In the records below, find the line holding "Forall (well_read self) (yielded" and the line holding "destruct (urlopen url)". Set down both, with every line between them, exactly.

+++

Lemma parse_loop_well_read (fuel : nat) :
  forall r heap cur,
    Forall clean r ->
    (forall e, cur = Some e -> well_read self e) ->
    Forall (well_read self) (yielded (parse_loop alloc self fuel r heap cur)).
Proof.
  induction fuel as [|fuel IH]; intros r heap cur Hr Hcur; cbn [parse_loop].
  - constructor.
  - destruct (readline r) as [l r'] eqn:Er.
    destruct (readline_clean r r' l Hr Er) as [Hl Hr'].
    destruct (parse_step alloc self heap cur l) as [cur' y heap' | | x]
      eqn:Hs; try constructor.
    destruct l as [l|]; [| unfold parse_step in Hs; discriminate].
    destruct (parse_step_well_read _ _ _ _ _ _ (Hl l eq_refl) Hcur Hs)
      as [Hcur' Hy].
    destruct y as [e|]; cbn [yielded]; [| now apply IH].
    constructor; [now apply Hy | now apply IH].
Qed.

Lemma pull_feeds_well_read (fs : list (string * string)) :
  forall evs heap,
    Forall (well_read self) evs ->
    Forall (well_read self)
      (yielded (pull_feeds alloc urlopen self fs evs heap)).
Proof.
  induction fs as [|[feed url] fs IH]; intros evs heap Hevs;
    cbn [pull_feeds]; [exact Hevs |].
  destruct (urlopen url) as [x | text]; [exact Hevs |].
  set (r := _parse_ical alloc self (readlines text) heap).
  assert (Hnew : Forall (well_read self)
                   (evs ++ map (fun e => Event.set_location e feed)
                             (yielded r))%list).
  { apply Forall_app. split; [exact Hevs |].
    apply Forall_map.
    assert (Hnone : forall e, @None Event.t = Some e -> well_read self e)
      by discriminate.
    eapply Forall_impl;
      [| exact (parse_loop_well_read _ _ heap None (init_clean text) Hnone)].
    intros e He. exact He. }
  destruct (ended r); cbn [yielded]; try exact Hnew.
  now apply IH.
Qed.

Lemma pull_all_well_read (heap : nat) :
  Forall (well_read self) (events self) ->
  Forall (well_read self) (events (fst (pull_all alloc urlopen self heap))).
Proof.
  intros H0.
  pose proof (pull_feeds_well_read (feeds self) (events self) heap H0) as H.
  unfold pull_all.
  destruct (ended (pull_feeds alloc urlopen self (feeds self) (events self)
                     heap)); cbn [fst events set_events]; try exact H.
  destruct (sort_events _) as [x | sorted] eqn:Hs;
    cbn [fst events set_events]; [exact H |].
  apply sort_events_spec in Hs as [Hp _].
  exact (Permutation_Forall Hp H).
Qed.

(** [pull_all] changes nothing but the events. *)
Lemma pull_all_config (heap : nat) :
  set_events self (events (fst (pull_all alloc urlopen self heap)))
  = fst (pull_all alloc urlopen self heap).
Proof.
  unfold pull_all.
  destruct (ended (pull_feeds alloc urlopen self (feeds self) (events self)
                     heap)); try reflexivity.
  now destruct (sort_events _).
Qed.

(** An event gathered and well read is one that the aggregate feed
    gives back, when its instants can be printed and the name of no
    feed holds a line feed. *)
Lemma gathered_reads_back (e : Event.t) :
  forallb (fun f => no_lf (fst f)) (feeds self) = true ->
  gathered self e -> well_read self e -> printable e = true ->
  reads_back self e = true
  /\ exists s, Event.summary e = Some s /\ rstrip s = s.
Proof.
  intros Hnames [Hv (f & Hf & Hloc)] (Hz & Hst & Hen & Hsum) Hp.
  unfold Event.validate in Hv. unfold reads_back, printable in *.
  destruct (Event.summary e) as [s|] eqn:Es; [| discriminate].
  cbn [truthy] in Hv.
  destruct (is_empty s) eqn:Hs; [discriminate |]. cbn [negb] in Hv.
  destruct (Event.start e) as [st|]; [| discriminate].
  destruct (Event.end_ e) as [en|]; [| discriminate].
  rewrite Hz in Hv.
  destruct (local_date (timezone self) st) as [x | ds]; [discriminate |].
  destruct (local_date (timezone self) en) as [x | de]; [discriminate |].
  cbn [bind] in Hv.
  destruct (ds =? de) eqn:Hd; [| discriminate].
  destruct (Hsum s eq_refl) as [Ls Rs].
  apply andb_true_iff in Hp as [Y1 Y2].
  rewrite (Hst st eq_refl), (Hen en eq_refl), Y1, Y2, Hloc.
  cbn [percent_s or_empty andb]. rewrite Ls, Rs, Hs.
  rewrite forallb_forall in Hnames. rewrite (Hnames f Hf).
  split; [reflexivity | now exists s].
Qed.

End Gathering.


(** ** When [generate_html] returns *)

Section HtmlReturns.

Import Datetime Aggregator.

(** An event that passed [validate] has its two instants. *)
Lemma validate_fields (e : Event.t) :
  Event.validate e = ret tt ->
  exists st en, Event.start e = Some st /\ Event.end_ e = Some en.
Proof.
  unfold Event.validate. destruct (negb _); [discriminate |].
  destruct (Event.start e) as [st|]; [| discriminate].
  destruct (Event.end_ e) as [en|]; [| discriminate].
  intros _. now exists st, en.
Qed.

(** The position of a name after [i] feeds is known when the name is
    among the feeds left or was known before. *)
Lemma last_index_some (name : string) (fs : list (string * string)) :
  forall i acc,
    In name (map fst fs) \/ acc <> None ->
    last_index name fs i acc <> None.
Proof.
  induction fs as [|f fs IH]; intros i acc H; cbn [last_index].
  - destruct H as [[] | H]; exact H.
  - apply IH. destruct H as [[H | H] | H].
    + right. rewrite H, String.eqb_refl. discriminate.
    + now left.
    + right. now destruct (String.eqb (fst f) name).
Qed.

(** An event in the room of a feed has a column. *)
Lemma room_of_gathered (self : Aggregator.t) (e : Event.t) :
  gathered self e ->
  exists i, room_of (build_rooms 0 (feeds self) []) (Event.location e) = ret i.
Proof.
  intros [_ (f & Hf & Hloc)]. unfold room_of. rewrite Hloc.
  rewrite dict_get_build_rooms.
  pose proof (last_index_some (fst f) (feeds self) 0 (dict_get [] (fst f))
                (or_introl (in_map fst _ _ Hf))) as H.
  destruct (last_index _ _ _ _) as [i|]; [now exists i | contradiction].
Qed.

(** The scan of a day finds a first and a last time when an event of
    the list starts on the day. *)
Lemma first_last_returns (day : date) (evs : list Event.t) :
  Forall (fun e => Event.start e <> None /\ Event.end_ e <> None) evs ->
  forall ft0 lt0,
    exists ft lt,
      first_last day evs ft0 lt0 = ret (ft, lt)
      /\ ((ft0 <> None /\ lt0 <> None)
          \/ existsb (Event.on_day day) evs = true ->
          ft <> None /\ lt <> None).
Proof.
  induction 1 as [|e evs [Hs He] Hevs IH]; intros ft0 lt0;
    cbn [first_last existsb].
  - exists ft0, lt0. split; [reflexivity |].
    intros [H | H]; [exact H | discriminate].
  - destruct (Event.start e) as [st|] eqn:Es; [| contradiction].
    unfold Event.on_day at 1. rewrite Es.
    destruct (date_of st =? day); cbn [negb orb].
    + destruct (IH (match ft0 with Some _ => ft0 | None => Some st end)
                  (Event.end_ e)) as (ft & lt & Hr & Hsome).
      exists ft, lt. split; [exact Hr |]. intros _. apply Hsome. left.
      split; [destruct ft0; discriminate | exact He].
    + apply IH.
Qed.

+++

[Finished task]
    Forall (well_read self) (yielded (parse_loop alloc self fuel r heap cur)).
Proof.
  induction fuel as [|fuel IH]; intros r heap cur Hr Hcur; cbn [parse_loop].
  - constructor.
  - destruct (readline r) as [l r'] eqn:Er.
    destruct (readline_clean r r' l Hr Er) as [Hl Hr'].
    destruct (parse_step alloc self heap cur l) as [cur' y heap' | | x]
      eqn:Hs; try constructor.
    destruct l as [l|]; [| unfold parse_step in Hs; discriminate].
    destruct (parse_step_well_read _ _ _ _ _ _ (Hl l eq_refl) Hcur Hs)
      as [Hcur' Hy].
    destruct y as [e|]; cbn [yielded]; [| now apply IH].
    constructor; [now apply Hy | now apply IH].
Qed.

Lemma pull_feeds_well_read (fs : list (string * string)) :
  forall evs heap,
    Forall (well_read self) evs ->
    Forall (well_read self)
      (yielded (pull_feeds alloc urlopen self fs evs heap)).
Proof.
  induction fs as [|[feed url] fs IH]; intros evs heap Hevs;
    cbn [pull_feeds]; [exact Hevs |].
  destruct (urlopen url) as [x | text]; [exact Hevs |].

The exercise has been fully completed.